1209.4108 (R. Rosen et al.)

The Pulsar Search Collaboratory: Discovery and Timing of Five New Pulsars    [PDF]

R. Rosen, J. Swiggum, M. A. McLaughlin, D. R. Lorimer, M. Yun, S. Heatherly, J. Boyles, R. Lynch, V. I. Kondratiev, S. Scoles, S. M. Ransom, M. L. Moniot, A. Cottrill, M. Weaver, A. Snider, C. Thompson, M. Raycraft, J. Dudenhoefer, L. Allphin, J. Thorley, B. Meadows, G. Marchiny, A. Liska, A. M. O'Dwyer, B. Butler, S. Bloxton, H. Mabry, H. Abate, J. Boothe, S. Pritt, J. Alberth, A. Green, R. J. Crowley, A. Agee, S. Nagley, N. Sargent, E. Hinson, K. Smith, R. McNeely, H. Quigley, A. Pennington, S. Chen, T. Maynard, L. Loope, N. Bielski, J. R. McGough, J. C. Gural, S. Colvin, S. Tso, Z. Ewen, M. Zhang, N. Ciccarella, B. Bukowski, C. B. Novotny, J. Gore, K. Sarver, S. Johnson, H. Cunningham, D. Collins, D. Gardner, A. Monteleone, J. Hall, R. Schweinhagen, J. Ayers, S. Jay, B. Uosseph, D. Dunkum, J. Pal, S. Dydiw, M. Sterling, E. Phan
We present the discovery and timing solutions of five new pulsars by students involved in the Pulsar Search Collaboratory (PSC), a NSF-funded joint program between the National Radio Astronomy Observatory and West Virginia University designed to excite and engage high-school students in Science, Technology, Engineering, and Mathematics (STEM) and related fields.
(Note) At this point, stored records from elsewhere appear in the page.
(** [df.head(n)] *)
Definition head (n : nat) (df : DataFrame) : DataFrame :=
  {| columns := columns df; rows := take n (rows df) |}.

(** [df[c].sum()] *)
Definition sum (c : string) (rs : list (gmap string cell)) : Qc :=
  foldr (λ r acc, (num (get r c) + acc)%Qc) 0%Qc rs.

(** [df.groupby(keys, as_index=False)[measure].sum()] with the defaults
    [sort=True] and [dropna=True]: rows with a missing key are left out, one
    row per distinct key tuple, in ascending key order.  The order in which
    the distinct tuples are collected is immaterial, they are sorted. *)
Definition key_of (keys : list string) (r : gmap string cell) : list cell :=
  get r <$> keys.

Definition group_keys (keys : list string) (rs : list (gmap string cell))
  : list (list cell) :=
  stable_sort key_compare
    (remove_dups (key_of keys <$> filter (λ r, notna_on keys r = true) rs)).

Definition group_rows (keys : list string) (k : list cell)
    (rs : list (gmap string cell)) : list (gmap string cell) :=
  filter (λ r, key_of keys r = k) rs.

Definition group_row (keys : list string) (measure : string)
    (rs : list (gmap string cell)) (k : list cell) : gmap string cell :=
  <[measure := CNum (sum measure (group_rows keys k rs))]>
    (list_to_map (zip keys k)).

Definition groupby_sum (keys : list string) (measure : string)
    (df : DataFrame) : DataFrame :=
  {| columns := keys ++ [measure];
     rows := group_row keys measure (rows df) <$> group_keys keys (rows df) |}.

(** [df.sort_values(cols, ascending=flags)].  Ties keep their order, as the
    multi-key sort of pandas does; for a single key pandas leaves the order
    of ties to the sort kind, and nothing proved below depends on it. *)
Definition sort_values (by_ : list (string * bool)) (df : DataFrame)
  : DataFrame :=
  {| columns := columns df;
     rows := stable_sort (row_compare by_) (rows df) |}.

(** [df.groupby(key, as_index=False).head(n)]: the first [n] rows of every
    group, in the order of the frame.  [seen] holds the keys of the rows
    already passed. *)
Fixpoint group_head_go (key : string) (n : nat) (seen : list cell)
    (rs : list (gmap string cell)) : list (gmap string cell) :=
  match rs with
  | [] => []
  | r :: rs' =>
      let k := get r key in
      if isna k then group_head_go key n seen rs'
      else if decide (length (filter (k =.) seen) < n)%nat
           then r :: group_head_go key n (k :: seen) rs'
           else group_head_go key n (k :: seen) rs'
  end.

Definition groupby_head (key : string) (n : nat) (df : DataFrame)
  : DataFrame :=
  {| columns := columns df; rows := group_head_go key n [] (rows df) |}.

(** [df[df[c].isin(values)]] *)
Definition isin (c : string) (values : list cell) (df : DataFrame)
  : DataFrame :=
  {| columns := columns df;
     rows := filter (λ r, get r c ∈ values) (rows df) |}.

(** [df[c].tolist()] *)
Definition tolist (c : string) (df : DataFrame) : list cell :=
  (λ r, get r c) <$> rows df.

(** [df[c] / total * 100.0] on one value; [total] is a sum, never NaN.  With
    a total of zero the floating-point result is NaN for 0/0 and an infinity
    otherwise; the model has no infinities and gives NaN for both. *)
Definition percent_of (total : Qc) (c : cell) : cell :=
  match c with
  | CNum v => if decide (total = 0%Qc) then CNaN
              else CNum (v / total * Qc_of_Z 100)%Qc
  | _ => CNaN
  end.

(** [df[c] / 1000.0] on one value. *)
Definition div_by (d : Qc) (c : cell) : cell :=
  match c with
  | CNum v => CNum (v / d)%Qc
  | _ => CNaN
  end.

(** The string values of a column; the [Year] column holds nothing else. *)
Definition str_values (c : string) (df : DataFrame) : list string :=
  omap (λ r, match get r c with CStr s => Some s | _ => None end) (rows df).

(** [sorted(df[c].unique(), key=lambda x: str(x))] *)
Definition sorted_unique (c : string) (df : DataFrame) : list string :=
  stable_sort String.compare (remove_dups (str_values c df)).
We encourage students to pursue STEM fields by apprenticing them within a professional scientific community doing cutting edge research, specifically by teaching them to search for pulsars. The students are analyzing 300 hours of drift-scan survey data taken with the Green Bank Telescope at 350 MHz. These data cover 2876 square degrees of the sky. Over the course of five years, more than 700 students have inspected diagnostic plots through a web-based graphical interface designed for this project. The five pulsars discovered in the data have spin periods ranging from 3.1 ms to 4.8 s. Among the new discoveries are - PSR J1926-1314, a long period, nulling pulsar; PSR J1821+0155, an isolated, partially recycled 33-ms pulsar; and PSR J1400-14, a millisecond pulsar in a 9.5-day orbit whose companion is likely a white dwarf star.